Como telespectadora posso dizer: o povo não é bobo. A gente vê o que acontece. Basta dizer que fulana vai para a TV aberta, que não-sei-que-influenciadora vai fazer algo na televisão e pronto: começam os procedimentos estéticos de todos os tipos e a dieta. Resultado: a pessoa emagrece. Pode ser por vontade própria, pode ser por sugestão da TV, fato é que todos usam como justificativa a falácia "na TV você parece ter 5kg a mais".
Novamente, cada um faz o que quer com seu corpo e as TVs têm todo direito de fazer tudo para encontrar um bom visual para seus contratados. Mas ressalto o fato cruel de a TV dificilmente contratar quem está fora desse padrão.

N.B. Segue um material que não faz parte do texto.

(** The claims and the evidence of a wallet. *)
Definition walletClaims (parsed : ParsedSiwe.t) : VerifiedClaims.t :=
  VerifiedClaims.setExtension
    (VerifiedClaims.setExtension VerifiedClaims.create "wallet_address" (ParsedSiwe.address parsed))
    "chain_id" (to_string (ParsedSiwe.chainId parsed)).
Definition walletEvidence (parsed : ParsedSiwe.t) : ProviderEvidence.t :=
  ProviderEvidence.add
    (ProviderEvidence.add (ProviderEvidence.add ProviderEvidence.create "protocol" "erc4361_siwe")
       "chain_id" (to_string (ParsedSiwe.chainId parsed)))
    "wallet_address" (ParsedSiwe.address parsed).

Definition completeAuthentication (config : t) (response : AuthenticationResponse.t) : handler AuthenticationOutcome.t :=
  match parameter_of (AuthenticationResponse.parameters response) "message",
        parameter_of (AuthenticationResponse.parameters response) "signature" with
  | Some message, Some signature =>
      if (8192 <? String.length signature)%nat then throw (authenticationFailure "The SIWE completion is incomplete.")
      else
        validatedAt ← now;
        parsed ← lift (validateSiweMessage message (AuthenticationResponse.challengeId response) "siwe_" (m_domain config)
                         (m_uri config) kWalletStatement (m_derivationKey config) (m_challengeLifetime config) validatedAt);
        digest ← lift (ethereumMessageHash message);
        verified ← verifySignature config parsed digest signature;
        if negb (verified : bool) then
          throw (authenticationFailure "The SIWE signature is invalid, or this smart-account chain has no configured RPC.")
        else
          verifiedAt ← now;
          lift (AuthenticationOutcome.create id (mkId (ParsedSiwe.address parsed)) (walletClaims parsed) Ial1
                  (AuthenticationStrength.mk Possession false) (walletEvidence parsed) verifiedAt)
  | _, _ => throw (authenticationFailure "The SIWE completion is incomplete.")
  end.
End provider.
End WalletAuthenticationProvider.

(** ** The Farcaster provider *)

Inductive FarcasterSignerKind := Custody | AuthAddress.
#[global] Instance FarcasterSignerKind_eq_dec : EqDecision FarcasterSignerKind.
Proof. solve_decision. Defined.

(** The interface of the chain to the provider. *)
Class FarcasterChainVerifier `{Plat : Platform} := {
  chainMatches : prog world Error bool;
  (** The address, the message and the signature. *)
  fcv_verifySignature : string -> string -> string -> prog world Error bool;
  authorizeSigner : Z -> string -> prog world Error (option FarcasterSignerKind);
}.

Module FarcasterProviderConfig.
Record t := mk {
  m_domain : string;
  m_uri : string;
  m_chainId : Z;
  m_rpcEndpoint : string;
  m_idRegistryAddress : string;
  m_keyRegistryAddress : string;
  m_derivationKey : string;
  m_challengeLifetime : Duration;
  m_caFile : string;
  m_authorizationHeader : string;
}.
Lemma built_farcaster_validates config random fid address value nonce now later :
  printed (m_domain config) -> (String.length (m_domain config) <= 253)%nat ->
  printed (m_uri config) -> (String.length (m_uri config) <= 4096)%nat ->
  normalizeAddress value = Some address -> 0 < fid <= kMaximumUint64 ->
  0 <= now -> now + m_challengeLifetime config < 253402300800000 -> 0 < m_challengeLifetime config ->
  let challenge : ChallengeId := mkId ("fcsiwf_" +:+ to_string now +:+ "_" +:+ random) in
  challengeNonce (m_derivationKey config) challenge = Ok nonce ->
  now - clockSkew <= later -> later < now + m_challengeLifetime config ->
  validateFarcasterMessage
    (buildFarcasterMessage (m_domain config) address (m_uri config) nonce now (now + m_challengeLifetime config) fid)
    challenge (m_domain config) (m_uri config) (m_derivationKey config) (m_challengeLifetime config) later
  = Ok (ParsedFarcasterSiwe.mk address fid).
Proof.
  intros Hpd Hld Hpu Hlu Haddr Hfid Hnow Hend Hlife challenge Hnonce Hskew Hlater.
  destruct (normalizeAddress_idempotent _ _ Haddr) as (Hidem & Hpa & Hla).
  pose proof (farcaster_timestamp now random ltac:(lia)) as Htime. fold challenge in Htime.
  assert (four_digit_year now) as Hy1 by (apply four_digit_years; lia).
  assert (four_digit_year (now + m_challengeLifetime config)) as Hy2 by (apply four_digit_years; lia).
  destruct (iso8601_reads now Hy1) as [Hl1 Hr1]. destruct (iso8601_reads _ Hy2) as [Hl2 Hr2].
  destruct (nonce_text _ _ _ Hnonce) as [Hpn Hln].
  pose proof (to_string_length fid 20 ltac:(unfold kMaximumUint64 in *; lia) ltac:(lia)) as Hlf.
  unfold validateFarcasterMessage. rewrite buildFarcasterMessage_lines. set (lines := farcaster_lines _ _ _ _ _ _ _).
  assert (Forall printed lines) as Hprinted.
  { unfold lines, farcaster_lines, siwe_lines. cbn [app]. rewrite !Forall_cons, !printed_app. split_and!;
      first [done | apply printed_number | by apply printed_time | by apply Forall_nil]. }
  destruct (printed_lines lines) as [-> Hsplit]; [cbn; lia|done| |].
  { apply few_octets. unfold lines, farcaster_lines, siwe_lines, joined. cbn [app String.concat]. rewrite !slength_app. cbn [String.length].
    pose proof (eq_refl : String.length kFarcasterStatement = 14%nat) as ->. change (String.length "10") with 2%nat. lia. }
  cbn [negb]. cbv zeta. rewrite Hsplit. unfold lines, farcaster_lines, siwe_lines, line.
  cbn [app length lookup list_lookup from_option Datatypes.id drop]. rewrite !(bool_decide_eq_true_2 (_ = _)) by done.
  cbn [Nat.ltb Nat.leb negb orb findResources]. rewrite (bool_decide_eq_false_2 ("Expiration Time: " +:+ _ = _)) by done.
  rewrite (bool_decide_eq_true_2 ("Resources:" = "Resources:")) by done.
  rewrite (bool_decide_eq_false_2 ("- farcaster://fid/" +:+ _ = _)) by done. cbn [mbind result_bind Nat.leb Nat.add drop take Nat.sub].
  rewrite Hidem. cbn [findFid]. assert (fid_text ("- farcaster://fid/" +:+ to_string fid) = Some (to_string fid)) as ->.
  { unfold fid_text. by rewrite (proj2 (strip_prefix_some "- farcaster://fid/" _ (to_string fid))). }
  rewrite without_suffix_same, parse_number by (apply number_no_slash || lia). destruct (Z.eqb_spec fid 0); [lia|].
  rewrite (bool_decide_eq_false_2 (is_Some None)) by (by intros []). cbn [orb mbind result_bind findFid].
  rewrite Hnonce, Htime. rewrite (proj2 (strip_prefix_some "Nonce: " _ nonce)), (proj2 (strip_prefix_some "Issued At: " _ (toIso8601 now))) by done.
  rewrite (bool_decide_eq_true_2 (nonce = nonce)) by done. cbn [negb optionalFields].
  rewrite (proj2 (strip_prefix_some "Expiration Time: " _ (toIso8601 (now + m_challengeLifetime config)))) by done.
  cbn [expirationText notBeforeText requestIdSeen]. rewrite (bool_decide_eq_false_2 (is_Some None)) by (by intros []). cbn [mbind result_bind expirationText notBeforeText].
  rewrite Hr1, Hr2. assert (timeWindowValid (Some now) (Some (now + m_challengeLifetime config)) None now (now + m_challengeLifetime config) later = true) as ->; [|by rewrite !(bool_decide_eq_true_2 (_ = _)) by done].
  unfold timeWindowValid. cbn [mbind option_bind]. rewrite (bool_decide_eq_false_2 (is_Some None)) by (by intros []). unfold clockSkew in *. cbn [andb negb]. rewrite !andb_true_iff. lia.
Qed.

Quer um exemplo? As apresentadoras do segmento meteorológico. Durante muitos anos, parecia que a Globo tinha uma "máquina de moer moças do tempo". Todas eram jovens, bonitas, magras. Abra a gavetinha da memória e lembre de Fabiana Scaranzi, Patricia Poeta, Rosana Jatobá, todas excelentes profissionais que construíram belas carreiras. Lindas e competentes. Mas... será que nunca existiu ninguém que fosse tão competente e talentosa e que merecesse ser contratada mesmo não sendo magra e bonita?
E tem algo importante a ser destacado aqui: todas eram mulheres brancas. Levou anos e anos até que as emissoras acordassem para a diversidade e contratassem a excelente jornalista Maju Coutinho, que tornou-se a primeira mulher negra a apresentar o tempo, depois o Jornal Nacional e o Fantástico, abrindo portas para muitas outras mulheres pretas competentíssimas.
Foi um passo importante para a igualdade, mas o padrão físico continuou, com Anne Lottermann, Eliana Marques e tantas outras grandes profissionais, todas jovens, bonitas e... magras.
E aqui entra minha experiência profissional. Uma vez uma contratante me disse que eu não podia ser apresentadora porque eu não era nem bonita e nem magra e não poderia "inspirar" nenhuma outra mulher. Da segunda vez foi um homem, um diretor, que disse que mesmo que eu estivesse magra, eu estava velha demais para estar no vídeo. Curioso que não se cobra idade de homens como apresentadores. Para muita gente na TV, um homem maduro e grisalho é "charmoso", já uma mulher de mais idade e cabelos brancos é apenas "velha" mesmo.
E como se muda isso? Com pressão popular. Exigindo. Botando a boca nas redes sociais até que a "grande mídia" escute. É lutando contra o preconceito racial, de gênero, o preconceito contra pessoas com deficiência, o etarismo, que vamos conseguir avançar. As emissoras, os anunciantes, se sentem pressionados e veem-se obrigados a mudar os rumos.
Hoje, a TV já tem mais pessoas pretas no vídeo (embora praticamente só tenha brancos no comando das emissoras), começa a ter pessoas com deficiência apresentando programas, pessoas trans, pessoas gordas, abrindo o leque para a pluralidade em realities, novelas. Mas depois de 72 anos impondo um padrão, o público já foi tão doutrinado pela TV que mesmo quando a emissora não exige beleza, vem uma parte do público e vota nos mais "bonitinhos padronizados".
De novo, não sou capaz de opinar quando se trata de futuro. Mas meu sonho é que, um dia, o talento grite tão alto quando a aparência. Que o conteúdo chame tanto a atenção quanto a beleza. Até que um dia, a humanidade se sobreponha a tudo isso. E a generosidade, a empatia de alguém possa ser um modelo de conduta que todos queiram seguir.
Então, fica a dica: em vez de se matar para emagrecer como a Rafa, você pode copiar o trabalho social que ela faz como embaixadora da Missão África, ONG pela qual ela vai anualmente a esse continente ajudar comunidades carentes com assistência médica e construção de escolas.